Know who is in the box
Barcelona, who we know has been one of the greatest club teams of all time and have been especially dominant in recent history, don’t always have a significant aerial threat in the area, hence why they rarely cross the ball, even from corners. You need to use their style as a guide; if you only have small, speedy players more often than not a tall, robust and powerful center-back or full-back will quickly deal with the danger even if you do cross the ball using all these tips. If you know you have a team full or aerial threats and who like to play the direct style with players such as Andy Carroll, then we’d suggest getting a couple of great crossers of the ball and then delivering the ball into the box at every possible opportunity.

Crossing angles
First of all, your player crossing the ball must be on his stronger foot and if possible, is facing towards the area he is passing to or at least on the angle (see below for more details). This, coupled with not having the sprint button on, will result in the optimum accuracy for the cross. Running parallel to the area is also useful if you want to whip an out-swinging ball away from the goalkeeper.

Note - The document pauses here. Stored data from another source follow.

(** * A shallow embedding of [http_server.py]

    The development follows the source file function by function:
    the response constructors, [parse_request], [response_path],
    [stdout_io], [run_python_script] and the per-connection body of
    [server].

    Modelling conventions.
    - Python [str] and [bytes] values are both [string]; [.encode()] and
      [.decode("utf8")] are the identity on this representation (exact
      for ASCII text, which is all the server itself ever produces).
    - Exceptions and mutable process state are threaded through a
      state-and-exception monad [M] in which, as in Python, the state
      changes made before a [raise] survive it.
    - The working directory is a tree of directories and regular files;
      [os.scandir] and [open] are path walks over that tree with the
      POSIX error conditions ENOENT, ENOTDIR and EISDIR.
    - The two library calls whose behaviour is data outside the source
      file, [mimetypes.MimeTypes().guess_type] and [exec], are the two
      fields of the class [Host].
    - Of [server], the body of the accept loop is modelled, for one
      connection whose receive loop has ended; the informational lines
      printed to [log_buffer] are left out.
    - Where the text is not ASCII the model is coarser than Python: a
      slice counts bytes where Python counts characters, and decoding a
      piece of input or encoding a file name cannot fail here. File names
      have no length limit here. Statements that would otherwise depend
      on this carry the condition that makes the model exact (ASCII
      text, a leading separator, a name within [NAME_MAX]). *)

From Stdlib Require Import Ascii String DecimalString List Arith Lia Bool.
From stdpp Require Import base decidable list strings.
Import ListNotations.

Local Open Scope string_scope.
Local Open Scope list_scope.

(* stdpp freezes [String.append] under [simpl]; the proofs below compute
   with string literals. *)
#[local] Arguments String.append !_ _ / : simpl nomatch.

(** ** Text *)

Module Text.

Definition CR : ascii := "013"%char.
Definition LF : ascii := "010"%char.
Definition NUL : ascii := "000"%char.

(** The two-character line break written ["\r\n"] in the source. *)
Definition CRLF : string := String CR (String LF EmptyString).

Definition SP : string := " ".

(** [s[n:]] for [0 <= n]. *)
Fixpoint drop_chars (n : nat) (s : string) : string :=
  match n, s with
  | O, _ => s
  | S _, EmptyString => EmptyString
  | S k, String _ s' => drop_chars k s'
  end.
(** * searchable-encryption: a shallow embedding and its verified properties

    The package (npm [searchable-encryption]) is a thin layer of JavaScript
    over two platform libraries: Node's [Buffer] (text encodings) and the
    WebCrypto API (SHA digests, PBKDF2, AES-CBC).  The development has three
    layers:

    - [Platform]: the parts of ECMAScript typed arrays, of Node's [Buffer]
      and of WebCrypto that the package calls, written out as executable
      functions (FIPS 180-4, RFC 2104, RFC 8018, FIPS 197, SP 800-38A,
      WHATWG Encoding);
    - [Main]: the package's functions, one definition per source function
      ([buildIndex], [trapdoor], [genSecretKey], [encrypt], [decrypt],
      [digest], [abConcat], [ab2str], [str2ab]);
    - [CryptoJs]: the older [encrypt]/[decrypt]/[generateSecretKey] of
      [src/crypto.js].

    Asynchronous functions are modelled by their settled value: a fulfilled
    promise is [Ok v], a rejected one is [Throw e]. *)

From Stdlib Require Import Strings.Byte Strings.Ascii Strings.String.
From Stdlib Require Import ZArith NArith List Bool Lia QArith Qround Btauto.
From AAC_tactics Require Import AAC.
Import ListNotations.

#[local] Open Scope Z_scope.
#[local] Set Implicit Arguments.

(* ================================================================== *)
(** * Results of calls that may throw *)

(** The exceptions that the modelled code paths can raise.  The names are
    those of the JavaScript error objects; the argument of a [TypeError]
    records the expression that was not callable. *)
Inductive exn : Type :=
| TypeError (what : string)
| RangeError
| OperationError
| DataError
| InvalidAccessError
| NotSupportedError.

Inductive result (A : Type) : Type :=
| Ok (a : A)
| Throw (e : exn).
Arguments Ok {A} a.
Arguments Throw {A} e.

Definition bind {A B} (r : result A) (k : A -> result B) : result B :=
  match r with
  | Ok a => k a
  | Throw e => Throw e
  end.

Notation "'let*' x ':=' r 'in' k" := (bind r (fun x => k))
  (at level 10, x pattern, r at level 100, k at level 200).

Definition is_ok {A} (r : result A) : bool :=
  match r with Ok _ => true | Throw _ => false end.

(* ================================================================== *)
(** * Bytes and JavaScript strings *)

Definition bytes := list byte.

Definition Z_of_byte (b : byte) : Z := Z.of_N (Byte.to_N b).

Definition byte_of_Z (z : Z) : byte :=
  match Byte.of_N (Z.to_N (z mod 256)) with
  | Some b => b
  | None => x00
  end.

(** A JavaScript string is a sequence of UTF-16 code units. *)
Definition jsstring := list Z.

(** ASCII literals as JavaScript strings. *)
Definition js (s : string) : jsstring :=
  List.map (fun a => Z.of_N (N_of_ascii a)) (list_ascii_of_string s).

(** Binary values: a raw [ArrayBuffer] (what [crypto.subtle] returns and
    what [ArrayBuffer.prototype.slice] gives), or a typed-array view of one
    ([Uint8Array], of which Node's [Buffer] is a subclass). *)
Inductive buffer : Type :=
| ArrayBuffer (b : bytes)
| Uint8Array (b : bytes).

(** The values that reach the package's functions where the source tests
    [typeof x === "string"]: a string or a binary value. *)
Inductive data : Type :=
| Str (s : jsstring)
| Buf (b : buffer).

Definition is_string (d : data) : bool :=
  match d with Str _ => true | Buf _ => false end.

(** [x.byteLength], and the bytes a WebCrypto [BufferSource] denotes. *)
Definition contents (x : buffer) : bytes :=
  match x with ArrayBuffer b | Uint8Array b => b end.

Definition byteLength (x : buffer) : nat := length (contents x).

(** The encodings the documentation of [ab2str]/[str2ab] lists. *)
Inductive Encoding : Type := Hex | Utf8 | Ascii | Base64.

Module Platform.

(* ------------------------------------------------------------------ *)
(** ** Typed arrays *)

(** [target.set(source, offset)] of %TypedArray%: a typed-array source is
    copied element by element; any other object is read as an array-like
    through its [length] property, which an [ArrayBuffer] does not have, so
    nothing is copied from it (LengthOfArrayLike gives 0). *)
Definition array_like (src : buffer) : bytes :=
  match src with
  | Uint8Array b => b
  | ArrayBuffer _ => []
  end.

Fixpoint write_at (target : bytes) (offset : nat) (src : bytes) : bytes :=
  match offset, target with
  | O, _ =>
      match src, target with
      | s :: src', _ :: target' => s :: write_at target' O src'
      | _, _ => target
      end
  | S o, t :: target' => t :: write_at target' o src
  | S _, [] => []
  end.

Definition typed_array_set (target : bytes) (src : buffer) (offset : nat) : result bytes :=
  let elems := array_like src in
  if (length target <? offset + length elems)%nat then Throw RangeError
  else Ok (write_at target offset elems).

(* ------------------------------------------------------------------ *)
(** ** Buffer: hexadecimal *)

Definition hex_digit (n : Z) : Z :=
  if n <? 10 then 48 + n else 87 + n.

(** The binary decoders of [Buffer] read a string one code unit at a time
    and keep the low byte of each ([static_cast<uint8_t>]): the letter
    U+0131 is read as the digit 1 (0x31). *)
Definition low_byte (c : Z) : Z := c mod 256.

(** The value of a byte that is a hexadecimal digit, upper or lower case. *)
Definition hex_value (b : Z) : option Z :=
  if (48 <=? b) && (b <=? 57) then Some (b - 48)
  else if (97 <=? b) && (b <=? 102) then Some (b - 87)
  else if (65 <=? b) && (b <=? 70) then Some (b - 55)
  else None.

(** [unhex]: the value of the hexadecimal digit that the low byte of a code
    unit stands for, if it is one. *)
Definition unhex (c : Z) : option Z := hex_value (low_byte c).

(** [buf.toString('hex')]: two lower-case digits per byte. *)
Fixpoint hex_encode (b : bytes) : jsstring :=
  match b with
  | [] => []
  | x :: b' =>
      hex_digit (Z_of_byte x / 16) :: hex_digit (Z_of_byte x mod 16) :: hex_encode b'
  end.

(** [Buffer.from(s, 'hex')]: pairs of digits (code units read by their low
    byte) are decoded from the left; the decoding stops, without an error,
    at the first pair that is not two hexadecimal digits, and a trailing
    single character is dropped. *)
Fixpoint hex_decode (s : jsstring) : bytes :=
  match s with
  | c1 :: c2 :: s' =>
      match unhex c1, unhex c2 with
      | Some h, Some l => byte_of_Z (16 * h + l) :: hex_decode s'
      | _, _ => []
      end
  | _ => []
  end.

(* ------------------------------------------------------------------ *)
(** ** Buffer: UTF-8 *)

Definition is_high_surrogate (c : Z) : bool := (0xD800 <=? c) && (c <=? 0xDBFF).
Definition is_low_surrogate (c : Z) : bool := (0xDC00 <=? c) && (c <=? 0xDFFF).

(** The UTF-8 bytes of one code point. *)
Definition utf8_of_code_point (cp : Z) : bytes :=
  if cp <? 0x80 then [byte_of_Z cp]
  else if cp <? 0x800 then
    [byte_of_Z (0xC0 + cp / 64); byte_of_Z (0x80 + cp mod 64)]
  else if cp <? 0x10000 then
    [byte_of_Z (0xE0 + cp / 4096); byte_of_Z (0x80 + (cp / 64) mod 64);
     byte_of_Z (0x80 + cp mod 64)]
  else
    [byte_of_Z (0xF0 + cp / 262144); byte_of_Z (0x80 + (cp / 4096) mod 64);
     byte_of_Z (0x80 + (cp / 64) mod 64); byte_of_Z (0x80 + cp mod 64)].

Definition replacement_bytes : bytes := [xef; xbf; xbd].

(** [Buffer.from(s, 'utf-8')]: a surrogate pair is one code point of four
    bytes; a surrogate that is not part of a pair is written as U+FFFD. *)
Fixpoint utf8_encode (s : jsstring) : bytes :=
  match s with
  | [] => []
  | c :: s' =>
      if is_high_surrogate c then
        match s' with
        | d :: s'' =>
            if is_low_surrogate d then
              utf8_of_code_point (0x10000 + (c - 0xD800) * 1024 + (d - 0xDC00))
                ++ utf8_encode s''
            else replacement_bytes ++ utf8_encode s'
        | [] => replacement_bytes
        end
      else if is_low_surrogate c then replacement_bytes ++ utf8_encode s'
      else utf8_of_code_point c ++ utf8_encode s'
  end.

(** The decoder of the WHATWG Encoding standard, which V8 follows: a state
    machine fed one byte at a time; an ill-formed sequence gives U+FFFD and
    the byte that ended it is read again as the start of a sequence.  The
    standard's [byte & 0x1F] is written [b mod 32], and its
    [(code point << 6) | (byte & 0x3F)] is written [cp * 64 + b mod 64]. *)
Record utf8_state : Type := Utf8State {
  u_cp : Z;
  u_needed : nat;
  u_seen : nat;
  u_lower : Z;
  u_upper : Z
}.

Definition utf8_init : utf8_state := Utf8State 0 0 0 0x80 0xBF.

Definition utf8_lead (b : Z) : utf8_state * list Z :=
  if b <=? 0x7F then (utf8_init, [b])
  else if (0xC2 <=? b) && (b <=? 0xDF) then
    (Utf8State (b mod 32) 1 0 0x80 0xBF, [])
  else if (0xE0 <=? b) && (b <=? 0xEF) then
    (Utf8State (b mod 16) 2 0
       (if b =? 0xE0 then 0xA0 else 0x80) (if b =? 0xED then 0x9F else 0xBF), [])
  else if (0xF0 <=? b) && (b <=? 0xF4) then
    (Utf8State (b mod 8) 3 0
       (if b =? 0xF0 then 0x90 else 0x80) (if b =? 0xF4 then 0x8F else 0xBF), [])
  else (utf8_init, [0xFFFD]).

Definition utf8_step (st : utf8_state) (b : Z) : utf8_state * list Z :=
  match u_needed st with
  | O => utf8_lead b
  | S _ =>
      if (b <? u_lower st) || (u_upper st <? b) then
        let (st', out) := utf8_lead b in (st', 0xFFFD :: out)
      else
        let cp := u_cp st * 64 + b mod 64 in
        if (S (u_seen st) =? u_needed st)%nat then (utf8_init, [cp])
        else (Utf8State cp (u_needed st) (S (u_seen st)) 0x80 0xBF, [])
  end.

Fixpoint utf8_run (st : utf8_state) (b : bytes) : list Z :=
  match b with
  | [] => match u_needed st with O => [] | S _ => [0xFFFD] end
  | x :: b' =>
      let (st', out) := utf8_step st (Z_of_byte x) in
      out ++ utf8_run st' b'
  end.
(** [ProcessPosition]: the vector [moves] after the call. *)
Definition ProcessPosition (moves : list SgUctMoveInfo)
  : option (list SgUctMoveInfo) :=
  if ProgressiveBiasConstant_is_zero then Some moves
  else
    '(moves, MoveGamma, TotalGamma) ← prune (S (length moves)) 0 moves ∅ dzero;
    if is_zero TotalGamma then Some moves
    else mapM (set_prior MoveGamma TotalGamma) moves.

(** A move whose pattern does not prune it. *)
Definition good (m : SgUctMoveInfo) : Prop := type_of (m_move m) = 0%Z.

#[global] Instance good_dec m : Decision (good m).
Proof. unfold good. apply _. Defined.

(** A move whose index lies within the array [MoveGamma]. *)
Definition in_array (m : SgUctMoveInfo) : Prop :=
  (0 ≤ m_move m < BITSETSIZE)%Z.

(** The sum of the weights of moves, in their order. *)
Definition total (moves : list SgUctMoveInfo) (from : double) : double :=
  foldl (λ t m, dadd t (gamma_of (m_move m))) from moves.

(** The moves that the first loop keeps of the moves [rest] that it has
    not yet looked at, having kept [i] moves before: the good ones, in some
    order; or one move, if no move was kept before and none is good. *)
Definition survivors (i : nat) (rest kept : list SgUctMoveInfo) : Prop :=
  if decide (i = 0 ∧ Forall (λ m, ¬ good m) rest ∧ rest ≠ [])
  then ∃ m, m ∈ rest ∧ kept = [m]
  else kept ≡ₚ filter good rest.

Lemma swap_pop_spec i moves m :
  moves !! i = Some m →
  take i (swap_pop i moves) = take i moves
  ∧ drop i (swap_pop i moves) ≡ₚ drop (S i) moves
  ∧ S (length (swap_pop i moves)) = length moves
  ∧ ∀ x, x ∈ swap_pop i moves → x ∈ moves.
Proof.
  intros Hm. apply list_elem_of_split_length in Hm as (pre & rest & -> & ->).
  assert (∀ l, drop (S (length pre)) (pre ++ m :: l) = l) as Hdrop.
  { intros l. rewrite (cons_middle m pre l), app_assoc.
    apply drop_app_length'. rewrite length_app. cbn. lia. }
  destruct rest as [|x rest _] using rev_ind.
  - assert (swap_pop (length pre) (pre ++ [m]) = pre) as ->.
    { unfold swap_pop. rewrite last_snoc.
      rewrite list_insert_id
        by (rewrite lookup_app_r by lia; by rewrite Nat.sub_diag).
      rewrite length_app. cbn [length].
      replace (length pre + 1 - 1) with (length pre) by lia.
      apply take_app_length. }
    rewrite take_app_length, Hdrop, take_ge, drop_ge by lia.
    split; [done|]. split; [done|]. rewrite length_app. cbn.
    split; [lia|]. intros y Hy. apply elem_of_app. by left.
  - assert (swap_pop (length pre) (pre ++ m :: rest ++ [x]) = pre ++ x :: rest)
      as ->.
    { unfold swap_pop.
      replace (pre ++ m :: rest ++ [x]) with ((pre ++ m :: rest) ++ [x])
        by by rewrite <- app_assoc.
      rewrite last_snoc. rewrite length_app. cbn [length].
      replace (length (pre ++ m :: rest) + 1 - 1)
        with (length (pre ++ m :: rest)) by lia.
      rewrite insert_app_l by (rewrite length_app; cbn; lia).
      rewrite take_app_length' by by rewrite length_insert.
      replace (length pre) with (length pre + 0) at 1 by lia.
      by rewrite insert_app_r. }
    rewrite !take_app_length, Hdrop, drop_app_length.
    split; [done|]. split; [apply Permutation_cons_append|].
    rewrite !length_app. cbn. rewrite length_app. cbn. split; [lia|].
    intros y Hy. rewrite !elem_of_app in Hy. rewrite !elem_of_app.
    rewrite elem_of_cons in Hy.
    rewrite !elem_of_cons, elem_of_app, elem_of_cons, elem_of_nil.
    destruct Hy as [?|[->|?]]; auto.
Qed.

Crossing angles is one of the most crucial parts of crossing the ball. If your player is running away from goal at an angle, with the sprint button held down and you try across, then it will have little accuracy, insufficient power & height and you will be lucky to keep the ball in play. Usually, if you try, these two things will happen. Either the ball will swing over the bar for a goal-kick as the player falls away and the ball slices OR it will trickle into the area so the first defender can cut out the ball and play the football out. So, in conclusion, we strongly recommend against doing this at ANY point in a game. Trying a piece of skill such as the ball roll to improve your angle or going into a face-up dribble (see dribbling area of the guide) will help you create a better perspective to cross.